From the line with "(** ** The classification of a declaration *)" through the line with "unfold classifyField, regex_match.", repeat the entries verbatim, both end lines included, and add nothing.

[[ Supplied records open ]]

(** A group in braces stays inside its declaration with the semicolons it
    holds: the declaration ends at the first semicolon behind the group. *)
Theorem braces_protect_semicolons :
  forall before inner behind after : string,
    forall_chars not_brace_or_semicolon before = true ->
    forall_chars not_brace inner = true ->
    forall_chars not_brace_or_semicolon behind = true ->
    splitFields (before ++ "{" ++ inner ++ "}" ++ behind ++ String ";" after)
    = (trim (before ++ "{" ++ inner ++ "}" ++ behind) :: splitFields after).
Proof.
  intros before inner behind after Hbefore Hinner Hbehind. unfold splitFields.
  rewrite (splitFields_loop_run before _ [] "" 0 (plain_run_at_level_0 _ Hbefore)).
  cbn [append splitFields_loop]. change (Ascii.eqb "{" "{") with true.
  change (Ascii.eqb "{" ";") with false. cbn [andb].
  change (to_int (0 + 1)) with 1.
  rewrite (splitFields_loop_run inner _ [] _ 1
             (brace_free_run_inside inner 1 ltac:(lia) Hinner)).
  cbn [append splitFields_loop]. change (Ascii.eqb "}" "{") with false.
  change (Ascii.eqb "}" "}") with true. change (Ascii.eqb "}" ";") with false.
  cbn [andb]. change (to_int (1 - 1)) with 0.
  rewrite (splitFields_loop_run behind _ [] _ 0 (plain_run_at_level_0 _ Hbehind)).
  cbn [append splitFields_loop]. change (Ascii.eqb ";" "{") with false.
  change (Ascii.eqb ";" "}") with false. change (Ascii.eqb ";" ";") with true.
  cbn [Z.eqb andb].
  unfold push_back. rewrite !append_assoc. cbn [append].
  set (field := before ++ _).
  assert (Hnonempty : empty field = false).
  { subst field. destruct before; reflexivity. }
  rewrite Hnonempty. cbn [negb].
  rewrite splitFields_loop_fields. reflexivity.
Qed.

Lemma braces_protect_semicolons_witness :
  splitFields (" struct " ++ "{" ++ " int x; int y; " ++ "}" ++ " p"
               ++ String ";" " uint8_t q;")
  = (trim (" struct " ++ "{" ++ " int x; int y; " ++ "}" ++ " p")
     :: splitFields " uint8_t q;").
Proof.
  apply (braces_protect_semicolons " struct " " int x; int y; " " p" " uint8_t q;");
    reflexivity.
Defined.

(** A closing brace without an opening one takes the brace level below 0,
    and from there on no semicolon splits: all the text up to the next brace
    is one field. *)
Theorem stray_closing_brace_stops_the_splitting :
  forall before after : string,
    forall_chars not_brace_or_semicolon before = true ->
    forall_chars not_brace after = true ->
    splitFields (before ++ "}" ++ after) = [trim (before ++ "}" ++ after)].
Proof.
  intros before after Hbefore Hafter. unfold splitFields.
  rewrite (splitFields_loop_run before _ [] "" 0 (plain_run_at_level_0 _ Hbefore)).
  cbn [append splitFields_loop]. change (Ascii.eqb "}" "{") with false.
  change (Ascii.eqb "}" "}") with true. change (Ascii.eqb "}" ";") with false.
  cbn [andb]. change (to_int (0 - 1)) with (-1).
  rewrite <- (append_empty_r after) at 1.
  rewrite (splitFields_loop_run after _ [] _ (-1)
             (brace_free_run_inside after (-1) ltac:(lia) Hafter)).
  cbn [splitFields_loop].
  unfold push_back. rewrite !append_assoc. cbn [append].
  set (field := before ++ _).
  assert (Hnonempty : empty field = false).
  { subst field. destruct before; reflexivity. }
  rewrite Hnonempty. reflexivity.
Qed.

Lemma stray_closing_brace_stops_the_splitting_witness :
  splitFields (" uint8_t a" ++ "}" ++ " uint8_t b; uint8_t c;")
  = [trim (" uint8_t a" ++ "}" ++ " uint8_t b; uint8_t c;")].
Proof.
  apply (stray_closing_brace_stops_the_splitting
           " uint8_t a" " uint8_t b; uint8_t c;"); reflexivity.
Defined.

(** ** The classification of a declaration *)

(** A declaration of the form [TYPE : WIDTH], blank before the colon, is
    classified by the pattern of the named bit-fields: its name is empty and
    it is not flagged anonymous. *)
Theorem spaced_anonymous_bitfield_is_classified_as_named :
  forall ty w : string,
    forall_chars isword ty = true -> empty ty = false ->
    forall_chars isdigit w = true -> empty w = false ->
    classifyField (ty ++ " : " ++ w) =
      (width <- stoi w ;; Ok (Some (mkFieldInfo ty "" width 0 0 0 true false))).
Proof.
  exact classifyField_spaced_anonymous.
Qed.

Lemma spaced_anonymous_bitfield_is_classified_as_named_witness :
  classifyField "uint32_t : 12"
    = Ok (Some (mkFieldInfo "uint32_t" "" 12 0 0 0 true false)).
Proof.
  apply (spaced_anonymous_bitfield_is_classified_as_named "uint32_t" "12");
    reflexivity.
Defined.

(** A declaration [TYPE NAME] followed by anything that starts with a
    character other than a word character, white space or a colon, and
    holds no colon (an array suffix, say), is a plain field [NAME] of type
    [TYPE]: what follows the name is ignored. *)
Theorem trailing_tokens_are_ignored :
  forall (ty nm rest : string) (c0 : ascii),
    forall_chars isword ty = true -> empty ty = false ->
    forall_chars isword nm = true -> empty nm = false ->
    isword c0 = false -> isspace c0 = false ->
    forall_chars (fun c => isdot c && negb (Ascii.eqb c ":")) (String c0 rest) = true ->
    classifyField (ty ++ " " ++ nm ++ String c0 rest)
    = Ok (Some (mkFieldInfo ty nm 0 0 0 0 false false)).
Proof.
  intros ty nm rest c0 Hty Hty_nonempty Hnm Hnm_nonempty Hword Hspace Hrest.
  assert (Hcolon : forall_chars (fun c => negb (Ascii.eqb c ":"))
                     (ty ++ " " ++ nm ++ String c0 rest) = true).
  { rewrite !forall_chars_append.
    rewrite (forall_chars_impl _ _ ty isword_not_colon Hty).
    rewrite (forall_chars_impl _ _ nm isword_not_colon Hnm).
    change (forall_chars (fun c => negb (Ascii.eqb c ":")) " ") with true.
    cbn [andb].
    eapply forall_chars_impl; [ | exact Hrest ].
    intros c H. apply andb_prop in H as [_ H]. exact H. }
  unfold classifyField, regex_match.
  rewrite (no_match_without (fun c => negb (Ascii.eqb c ":")) bitFieldRegex);
    [ | do 4 apply Exists_cons_tl; apply Exists_cons_hd; reflexivity
      | exact Hcolon ].
  rewrite (no_match_without (fun c => negb (Ascii.eqb c ":")) anonymousBitFieldRegex);
    [ | do 2 apply Exists_cons_tl; apply Exists_cons_hd; reflexivity
      | exact Hcolon ].
  destruct (exec normalFieldRegex true _ []) as [m | ] eqn:Hnormal.
  { exfalso.
    apply (match_stays_within word_or_space) in Hnormal.
    - rewrite !forall_chars_append in Hnormal.
      do 3 (apply andb_prop in Hnormal as [_ Hnormal]).
      cbn [forall_chars] in Hnormal. apply andb_prop in Hnormal as [Hc0 _].
      unfold word_or_space in Hc0. rewrite Hword, Hspace in Hc0. discriminate.
    - repeat constructor; intros c Hc; unfold word_or_space; rewrite Hc;
        auto using orb_true_r. }
  assert (Hmatch : exec normalFieldWithMultipleSpaces true
                     (ty ++ " " ++ nm ++ String c0 rest) [] = Some [ty; nm]).
  { destruct nm as [ | n0 nm']; [ discriminate | ].
    assert (Hn0 : isspace n0 = false).
    { apply isword_not_space. cbn in Hnm. apply andb_prop in Hnm as [H _]. exact H. }
    unfold normalFieldWithMultipleSpaces. cbn [exec atom_of captures app].
    take ty (" " ++ String n0 nm' ++ String c0 rest). rewrite Hty_nonempty.
    take " " (String n0 nm' ++ String c0 rest).
    take (String n0 nm') (String c0 rest).
    apply greedy_all; [ | reflexivity ].
    eapply forall_chars_impl; [ | exact Hrest ].
    intros c H. apply andb_prop in H as [H _]. exact H. }
  rewrite Hmatch. reflexivity.
Qed.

[[ Supplied records closed ]]

Output for this task:
(** ** The classification of a declaration *)

(** A declaration of the form [TYPE : WIDTH], blank before the colon, is
    classified by the pattern of the named bit-fields: its name is empty and
    it is not flagged anonymous. *)
Theorem spaced_anonymous_bitfield_is_classified_as_named :
  forall ty w : string,
    forall_chars isword ty = true -> empty ty = false ->
    forall_chars isdigit w = true -> empty w = false ->
    classifyField (ty ++ " : " ++ w) =
      (width <- stoi w ;; Ok (Some (mkFieldInfo ty "" width 0 0 0 true false))).
Proof.
  exact classifyField_spaced_anonymous.
Qed.

Lemma spaced_anonymous_bitfield_is_classified_as_named_witness :
  classifyField "uint32_t : 12"
    = Ok (Some (mkFieldInfo "uint32_t" "" 12 0 0 0 true false)).
Proof.
  apply (spaced_anonymous_bitfield_is_classified_as_named "uint32_t" "12");
    reflexivity.
Defined.

(** A declaration [TYPE NAME] followed by anything that starts with a
    character other than a word character, white space or a colon, and
    holds no colon (an array suffix, say), is a plain field [NAME] of type
    [TYPE]: what follows the name is ignored. *)
Theorem trailing_tokens_are_ignored :
  forall (ty nm rest : string) (c0 : ascii),
    forall_chars isword ty = true -> empty ty = false ->
    forall_chars isword nm = true -> empty nm = false ->
    isword c0 = false -> isspace c0 = false ->
    forall_chars (fun c => isdot c && negb (Ascii.eqb c ":")) (String c0 rest) = true ->
    classifyField (ty ++ " " ++ nm ++ String c0 rest)
    = Ok (Some (mkFieldInfo ty nm 0 0 0 0 false false)).
Proof.
  intros ty nm rest c0 Hty Hty_nonempty Hnm Hnm_nonempty Hword Hspace Hrest.
  assert (Hcolon : forall_chars (fun c => negb (Ascii.eqb c ":"))
                     (ty ++ " " ++ nm ++ String c0 rest) = true).
  { rewrite !forall_chars_append.
    rewrite (forall_chars_impl _ _ ty isword_not_colon Hty).
    rewrite (forall_chars_impl _ _ nm isword_not_colon Hnm).
    change (forall_chars (fun c => negb (Ascii.eqb c ":")) " ") with true.
    cbn [andb].
    eapply forall_chars_impl; [ | exact Hrest ].
    intros c H. apply andb_prop in H as [_ H]. exact H. }
  unfold classifyField, regex_match.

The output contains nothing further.